*Work to complete*
Below are some entries; state how many of their lines contain the word "returns", with nothing else in the reply.

(Stored data entries)
------------------------------------------------
(* ===== verification/VmFork.v ===== *)
(** [uvmcopy] of [kernel/vm.c], the copy of an address space made by [fork]. *)

From stdpp Require Import gmap.
From S2P Require Import Prelude CString Layout Kalloc Vm VmTables VmOps VmExample.

Section fork.
Context `{KE : KernelEnd}.

(** * [uvmcopy] *)

Lemma kalloc_copied s d l O src ρ :
  vm_inv s (d :: l) O -> O !! src = Some ρ ->
  exists s1, kalloc s = Ok d s1 /\
    let s2 := set_mem (fun m => memmove m d src PG_SIZE) s1 in
    vm_inv s2 l (<[d := Other]> O) /\
    (forall x, ~ in_page d x -> km_mem s2 x = km_mem s x) /\
    (forall x, in_page d x -> km_mem s2 x = km_mem s (src + (x - d))).
Proof.
  intros HI Hsrc. destruct (kalloc_cons kend s d l (vi_kmem _ _ _ HI)) as (s1 & Hs1 & Hk1 & Hm1).
  exists s1. split; [done|]. intros s2. pose proof (ki_bytes _ _ _ Hk1) as Hb1.
  assert (Hpool := vi_pool _ _ _ HI). apply Forall_cons in Hpool as [Hdk Hpool].
  assert (Hout1 : forall x, ~ in_page d x -> km_mem s1 x = km_mem s x).
  { intros x Hx. rewrite Hm1. unfold in_page in Hx.
    destruct (Z.leb_spec d x), (Z.ltb_spec x (d + PG_SIZE)); simpl; done || lia. }
  assert (Hout : forall x, ~ in_page d x -> km_mem s2 x = km_mem s1 x).
  { intros x Hx. apply memmove_out; [done|]. unfold in_page in Hx. change (u32 PG_SIZE) with PG_SIZE. lia. }
  assert (Hk2 : kmem_inv kend s2 l).
  { apply kmem_inv_set_mem; [done|by apply memmove_ok|]. intros q x Hq Hx.
    apply Hout. intros Hdx. pose proof (ki_nodup _ _ _ (vi_kmem _ _ _ HI)) as [Hnd _]%NoDup_cons.
    rewrite Forall_forall in Hpool. assert (q = d) as ->; [|done].
    eapply in_page_disjoint; [by apply Hpool|apply Hdk|done|done]. }
  split_and!.
  - apply (vm_take s); [done|done|]. intros x Hx. by rewrite Hout, Hout1.
  - intros x Hx. by rewrite Hout, Hout1.
  - intros x Hx. unfold s2. simpl. rewrite memmove_in by done. apply Hout1.
    eapply page_not_pool; [exact HI|exact Hsrc| |left]. unfold in_page in *. lia.
Qed.

Lemma mask_flags e : Z.land e MM_TYPE_MASK = MM_TYPE_PAGE -> leaf_flags (Z.land e MASK_4K_PAGE).
Proof.
  intros He. unfold leaf_flags. split_and; [|rewrite <- !Z.land_assoc; split_and!].
  - replace (Z.land e MASK_4K_PAGE) with (Z.land (Z.land e MASK_4K_PAGE) (Z.ones 64)).
    + rewrite Z.land_ones by lia. by apply Z.mod_pos_bound.
    + rewrite <- Z.land_assoc. by change (Z.land MASK_4K_PAGE (Z.ones 64)) with MASK_4K_PAGE.
  - change (Z.land MASK_4K_PAGE MM_TYPE_MASK) with MM_TYPE_MASK. done.
  - change (Z.land MASK_4K_PAGE PG_ADDR_MASK) with 0. apply Z.land_0_r.
Qed.

Section uvmcopy.
Context (s0 : kmem) (l0 : list Z) (O0 : gmap Z role) (old new size : Z).
Context (HI0 : vm_inv s0 l0 O0).
Context (Hold : O0 !! old = Some (Tab old 0 0)) (Hnew : O0 !! new = Some (Tab new 0 0)).
Context (Hne : old <> new) (Hsz : 0 <= size <= MAXVA).
Context (Hmap : forall a, 0 <= a < size -> leaf (km_mem s0) old a <> 0).
Context (Hfree : forall a, 0 <= a < size -> leaf (km_mem s0) new a = 0).

(** The flags and the contents of virtual page [v] of the parent. *)
Definition copy_flags (v : Z) : Z := Z.land (leaf (km_mem s0) old (v * PG_SIZE)) MASK_4K_PAGE.
Definition copy_bytes (v off : Z) : Z :=
  km_mem s0 (P2V (Z.land (leaf (km_mem s0) old (v * PG_SIZE)) PG_ADDR_MASK) + off).

Abbreviation copied := (allocated s0 l0 O0 new 0).

Lemma copy_flags_ok n v : n * PG_SIZE < size + PG_SIZE -> 0 <= v < n -> leaf_flags (copy_flags v).
Proof.
  intros Hn Hv. apply mask_flags.
  eapply (leaf_valid s0 l0 O0); [done..|]. apply Hmap. unfold PG_SIZE in *. lia.
Qed.

(** The error exit: all copied pages are given back. *)
Lemma uvmcopy_err_ok n s l O :
  0 <= n -> n * PG_SIZE < size ->
  copied n copy_flags copy_bytes s l O ->
  wp (uvmcopy_err kend new (n * PG_SIZE)) s (fun res s' =>
    res = inr (-1) /\ exists l' O', settled s0 l0 O0 s' l' O').
Proof.
  intros Hn Hlt HA. unfold uvmcopy_err. rewrite Z.div_mul by done.
  apply wp_bind. eapply wp_mono; [apply (uvmunmap_ok s l O new 0 n)|].
  - apply HA.
  - by eapply al_sub.
  - done.
  - lia.
  - done.
  - lia.
  - intros a Ha. eapply (allocated_mapped s0 l0 O0 new 0 n copy_flags copy_bytes); try done; [lia|].
    intros v Hv. apply (copy_flags_ok n); [unfold PG_SIZE in *; lia|done].
  - intros [] s' (l' & O' & U). apply wp_ret. split; [done|]. exists l', O'.
    eapply (allocated_undo s0 l0 O0 new 0 n copy_flags copy_bytes); try done; [lia|].
    intros a Ha. apply Hfree. lia.
Qed.

(** The parent's page, as seen while the copy is under way. *)
Lemma copy_source n s l O :
  0 <= n -> n * PG_SIZE < size -> copied n copy_flags copy_bytes s l O ->
  let e := leaf (km_mem s0) old (n * PG_SIZE) in
  leaf (km_mem s) old (n * PG_SIZE) = e /\
  exists d, O !! d = Some (Dat old n) /\ P2V (Z.land e PG_ADDR_MASK) = d /\
    forall x, in_page d x -> km_mem s x = km_mem s0 x.
Proof.
  intros Hn Hlt HA e.
  assert (He : leaf (km_mem s) old (n * PG_SIZE) = e).
  { apply (al_out _ _ _ _ _ _ _ _ _ _ _ HA); [done|]. by intros [? _]. }
  split; [done|]. assert (Hnz : e <> 0) by (apply Hmap; unfold PG_SIZE in *; lia).
  destruct (leaf_page s0 l0 O0 old _ HI0 Hold Hnz) as (p & d & _ & Hd & _ & Hl & _).
  rewrite vpn_user, Z.div_mul in Hd by (unfold PG_SIZE in *; lia).
  exists d. split_and!; [by eapply al_sub|by apply pte_leaf_addr; [by eapply vi_page|]|].
  intros x Hx. apply (al_mem _ _ _ _ _ _ _ _ _ _ _ HA).
  - intros q r k b Hq. by eapply (page_not_other s0 l0 O0 d _ q _ x).
  - intros q Hq. by eapply (page_not_pool s0 l0 O0 d _ q x).
Qed.

(** The parent's entry is not touched by the allocation of a page. *)
Lemma copy_pte s s2 d l O a :
  vm_inv s (d :: l) O -> vm_inv s2 l (<[d := Other]> O) ->
  (forall x, ~ in_page d x -> km_mem s2 x = km_mem s x) ->
  O !! old = Some (Tab old 0 0) -> leaf (km_mem s) old a <> 0 ->
  load64 (km_mem s2) (slot (km_mem s) old a) = leaf (km_mem s) old a.
Proof.
  intros HI HI2 Hm Ho Hl.
  destruct (leaf_page s (d :: l) O old a HI Ho Hl) as (p & d' & Hp & _ & _ & _ & Es).
  assert (HdO : O !! d = None) by (eapply vi_free; [exact HI|left]).
  assert (HO2 : forall q ρ, O !! q = Some ρ -> <[d:=Other]> O !! q = Some ρ).
  { intros q ρ Hq. rewrite lookup_insert_ne; [done|congruence]. }
  rewrite Es, <- (take_leaf s s2 d l O old a HI HI2 Hm Ho).
  by rewrite (proj1 (leaf_tab s2 l (<[d:=Other]> O) old a p HI2 (HO2 _ _ Ho) (HO2 _ _ Hp))).
Qed.

Lemma uvmcopy_body_step n s l O :
  0 <= n -> n * PG_SIZE < size -> copied n copy_flags copy_bytes s l O ->
  wp (uvmcopy_body kend old new size (n * PG_SIZE)) s (fun res s' =>
    (res = inl ((n + 1) * PG_SIZE) /\ exists l' O', copied (n + 1) copy_flags copy_bytes s' l' O' /\
       (length l <= length l' + 4)%nat) \/
    (res = inr (-1) /\ (length l <= 3)%nat /\ exists l' O', settled s0 l0 O0 s' l' O')).
Proof.
  intros Hn Hlt HA. assert (HI : vm_inv s l O) by apply HA.
  assert (HoO : O !! old = Some (Tab old 0 0)) by (by eapply al_sub).
  assert (HnO : O !! new = Some (Tab new 0 0)) by (by eapply al_sub).
  destruct (copy_source n s l O Hn Hlt HA) as (He & src & Hsrc & Esrc & Hbytes).
  set (a := n * PG_SIZE) in *. set (e := leaf (km_mem s0) old a) in *.
  assert (Hnz : leaf (km_mem s) old a <> 0) by (rewrite He; apply Hmap; unfold a, PG_SIZE in *; lia).
  destruct (leaf_valid s l O old a HI HoO Hnz) as (Hs & Hl & Hv & Ht). rewrite He in *.
  unfold uvmcopy_body. destruct (Z.ltb_spec a size); [|lia].
  apply wp_bind. eapply wp_ok; [apply walk_ro|].
  destruct (Z.eqb_spec (slot (km_mem s) old a) 0); [done|].
  apply wp_bind, wp_gets. rewrite Hl, Hv, Esrc. cbn [Z.eqb]. apply wp_bind.
  assert (Herr : forall s l O, copied n copy_flags copy_bytes s l O -> forall P : Prop, P ->
    wp (uvmcopy_err kend new a) s (fun res s' =>
      res = inr (-1) /\ P /\ exists l' O', settled s0 l0 O0 s' l' O')).
  { intros s' l' O' HA' P HP. eapply wp_mono; [by apply (uvmcopy_err_ok n s' l' O')|]. naive_solver. }
  destruct l as [|d l].
  { eapply wp_ok; [apply (kalloc_empty kend), HI|]. cbn [Z.eqb].
    eapply wp_mono; [apply (Herr s [] O HA (length (@nil Z) <= 3)%nat); simpl; lia|]. by right. }
  destruct (kalloc_copied s d l O src _ HI Hsrc) as (s1 & Hs1 & HI2 & Hout & Hin).
  eapply wp_ok; [done|]. set (s2 := set_mem _ s1) in *.
  assert (Hdk : kpage d) by (eapply vi_page; [exact HI2|apply lookup_insert_eq]).
  assert (HdO : O !! d = None) by (eapply vi_free; [exact HI|left]).
  destruct (Z.eqb_spec d 0) as [Ed|_]; [by destruct (kpage_ne_0 d)|].
  apply wp_bind, wp_modify. fold s2. apply wp_bind, wp_gets.
  rewrite (copy_pte s s2 d l O a HI HI2 Hout HoO) by (by rewrite He). rewrite He.
  fold (copy_flags n). apply wp_bind. eapply wp_mono.
  { apply (mappages_page s2 l (<[d:=Other]> O) new a d (copy_flags n)); try done.
    - rewrite lookup_insert_ne; [done|congruence].
    - apply lookup_insert_eq.
    - apply (copy_flags_ok (n + 1)); [unfold a, PG_SIZE in *; lia|lia].
    - rewrite (take_leaf s s2 d l O new a HI HI2 Hout HnO), (al_out _ _ _ _ _ _ _ _ _ _ _ HA) by
        (done || unfold a in *; rewrite vpn_user, Z.div_mul by (unfold PG_SIZE in *; lia);
         rewrite Z.div_0_l by done; lia).
      apply Hfree. unfold a, PG_SIZE in *. lia.
    - unfold a, page_aligned. by rewrite Z.mod_mul.
    - unfold a, PG_SIZE in *. lia.
    - unfold a, PG_SIZE, MAXVA in *. lia. }
  intros ret s3 [(-> & l3 & O3 & HM & Hlen)|(-> & Hlen & O3 & HG)]; cbn [negb Z.eqb].
  - apply wp_ret. left. split.
    + f_equal. unfold a in *. rewrite u64_small; [lia|]. unfold PG_SIZE, MAXVA in *. lia.
    + exists l3, O3. split; [|simpl; lia].
      eapply (allocated_snoc s0 l0 O0 new 0 n); [exact Hnew|done|done| |exact HA|exact HI2|done| |exact HM].
      * unfold a in *. lia.
      * intros x Hx. rewrite Hin by done. unfold copy_bytes. rewrite Z.div_0_l, Z.add_0_l by done.
        fold a e. rewrite Esrc. apply Hbytes. unfold in_page in *. lia.
  - apply wp_bind.
    destruct (kfree_other s3 [] O3 d) as (s4 & Hs4 & Hk4 & Hm4); [apply HG|apply HG, lookup_insert_eq|].
    eapply wp_ok; [done|].
    pose proof (settled_retry s d l O s2 s3 [] O3 s4 HI HI2 Hout HG Hk4 Hm4) as HS.
    eapply wp_mono; [apply (Herr s4 [d] (delete d O3)) with (P := (length (d :: l) <= 3)%nat)|by right].
    + by eapply allocated_settled.
    + simpl. lia.
Qed.

Lemma uvmcopy_loop k n s l O fuel :
  0 <= n -> size <= (n + Z.of_nat k) * PG_SIZE ->
  (k <> 0%nat -> (n + Z.of_nat k - 1) * PG_SIZE < size) ->
  (k < fuel)%nat ->
  Z.of_nat (length l0) <= Z.of_nat (length l) + 4 * n ->
  copied n copy_flags copy_bytes s l O ->
  wp (loop fuel (uvmcopy_body kend old new size) (n * PG_SIZE)) s (fun ret s' =>
    exists l' O',
      (ret = 0 /\ copied (n + Z.of_nat k) copy_flags copy_bytes s' l' O') \/
      (ret = -1 /\ Z.of_nat (length l0) < 4 * (n + Z.of_nat k) /\ settled s0 l0 O0 s' l' O')).
Proof.
  revert n s l O fuel.
  induction k as [|k IH]; intros n s l O fuel Hn Hhi Hlo Hfuel Hlen HA; (destruct fuel as [|fuel]; [lia|]).
  - eapply wp_ok; [apply loop_exit|].
    + unfold uvmcopy_body. destruct (Z.ltb_spec (n * PG_SIZE) size); [lia|done].
    + exists l, O. left. rewrite Z.add_0_r. done.
  - cbn [loop]. apply wp_bind.
    eapply wp_mono; [apply (uvmcopy_body_step n s l O); try done|].
    { specialize (Hlo ltac:(done)). unfold PG_SIZE in *. lia. }
    intros res s1 [(-> & l1 & O1 & HA1 & Hlen1)|(-> & Hlen1 & l1 & O1 & HS)].
    + replace (n + Z.of_nat (S k)) with (n + 1 + Z.of_nat k) in * by lia.
      apply (IH (n + 1) s1 l1 O1); [lia|done| |lia|lia|done].
      intros _. apply Hlo. done.
    + apply wp_ret. exists l1, O1. right. split_and!; [done|lia|done].
Qed.
End uvmcopy.

Lemma uvmcopy_ok s l O old new size :
  vm_inv s l O -> O !! old = Some (Tab old 0 0) -> O !! new = Some (Tab new 0 0) -> old <> new ->
  0 <= size <= MAXVA ->
  (forall a, 0 <= a < size -> leaf (km_mem s) old a <> 0) ->
  (forall a, 0 <= a < size -> leaf (km_mem s) new a = 0) ->
  let n := (size + PG_SIZE - 1) / PG_SIZE in
  wp (uvmcopy kend old new size) s (fun ret s' => exists l' O',
    (ret = 0 /\ allocated s l O new 0 n (copy_flags s old) (copy_bytes s old) s' l' O') \/
    (ret = -1 /\ Z.of_nat (length l) < 4 * n /\ settled s l O s' l' O')).
Proof.
  intros HI Hold Hnew Hne Hsz Hmap Hfree n. unfold uvmcopy.
  assert (Hn : 0 <= n /\ size <= n * PG_SIZE < size + PG_SIZE) by (unfold n, PG_SIZE; zlia).
  pose proof (uvmcopy_loop s l O old new size HI Hold Hnew Hne Hsz Hmap Hfree (Z.to_nat n) 0 s l O
    (Z.to_nat (size / PG_SIZE + 2))) as L.
  rewrite Z.mul_0_l, !Z.add_0_r, Z.add_0_l, Z2Nat.id in L by lia. apply L; try done; try lia.
  - unfold n, PG_SIZE in *. zlia.
  - by apply allocated_refl.
Qed.

(** C15: [uvmcopy], the memory copy of [fork]: when the parent's pages below
    [size] are mapped and the child's are not, it returns 0 with each page of
    the child on a frame of its own, with the parent's contents and the
    parent's flags, every other mapping (the parent's included) and all other
    memory unchanged; or it returns -1, only when fewer than four free frames
    per page are left, with every mapping as before and no frame lost. *)
Theorem uvmcopy_clones s l O old new size :
  vm_inv s l O -> O !! old = Some (Tab old 0 0) -> O !! new = Some (Tab new 0 0) -> old <> new ->
  0 <= size <= MAXVA ->
  (forall a, 0 <= a < size -> leaf (km_mem s) old a <> 0) ->
  (forall a, 0 <= a < size -> leaf (km_mem s) new a = 0) ->
  let n := (size + PG_SIZE - 1) / PG_SIZE in
  wp (uvmcopy kend old new size) s (fun ret s' => exists l' O',
    (ret = 0 /\ allocated s l O new 0 n (copy_flags s old) (copy_bytes s old) s' l' O') \/
    (ret = -1 /\ Z.of_nat (length l) < 4 * n /\ settled s l O s' l' O')).
Proof. apply uvmcopy_ok. Qed.
End fork.

#[local] Existing Instance kernel_ex.

(** The child's root table beside the mapped parent. *)
Definition child_ex : Z := page_ex 13.
Definition fork_roles : gmap Z role := <[child_ex := Tab child_ex 0 0]> mapped_roles.

Lemma mapped_ex_zero x : page_ex 12 <= x -> km_mem mapped_ex x = 0.
Proof.
  intros Hx. simpl. unfold mapped_mem, page_ex, PG_SIZE in *. by rewrite !store64_out by lia.
Qed.

Lemma fork_inv : vm_inv mapped_ex [] fork_roles.
Proof.
  apply vm_root; [apply mapped_ex_inv|by vm_compute|]. intros i Hi.
  apply load64_zero. intros x Hx. apply mapped_ex_zero. unfold child_ex, page_ex, PG_SIZE in *. lia.
Qed.

Lemma mapped_ex_leaf a : 0 <= a < PG_SIZE -> leaf (km_mem mapped_ex) root_ex a <> 0.
Proof.
  intros Ha. rewrite (leaf_vpn mapped_ex [] mapped_roles root_ex a 0 mapped_ex_inv mapped_root).
  - by vm_compute.
  - rewrite !vpn_div. unfold PG_SIZE in *. zlia.
Qed.

Lemma uvmcopy_clones_witness :
  wp (uvmcopy kend root_ex child_ex 4000) mapped_ex (fun ret s' => exists l' O',
    (ret = 0 /\ allocated mapped_ex [] fork_roles child_ex 0 1 (copy_flags mapped_ex root_ex)
       (copy_bytes mapped_ex root_ex) s' l' O') \/
    (ret = -1 /\ 0 < 4 /\ settled mapped_ex [] fork_roles s' l' O')).
Proof.
  apply (uvmcopy_clones mapped_ex [] fork_roles root_ex child_ex 4000).
  - apply fork_inv.
  - by vm_compute.
  - by vm_compute.
  - by vm_compute.
  - by vm_compute.
  - intros a Ha. apply mapped_ex_leaf. unfold PG_SIZE. lia.
  - intros a Ha.
    rewrite (leaf_vpn mapped_ex [] fork_roles child_ex a 0 fork_inv) by
      first [by vm_compute | rewrite !vpn_div; unfold PG_SIZE; zlia].
    by vm_compute.
Defined.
------------------------------------------------
*Task solution*
2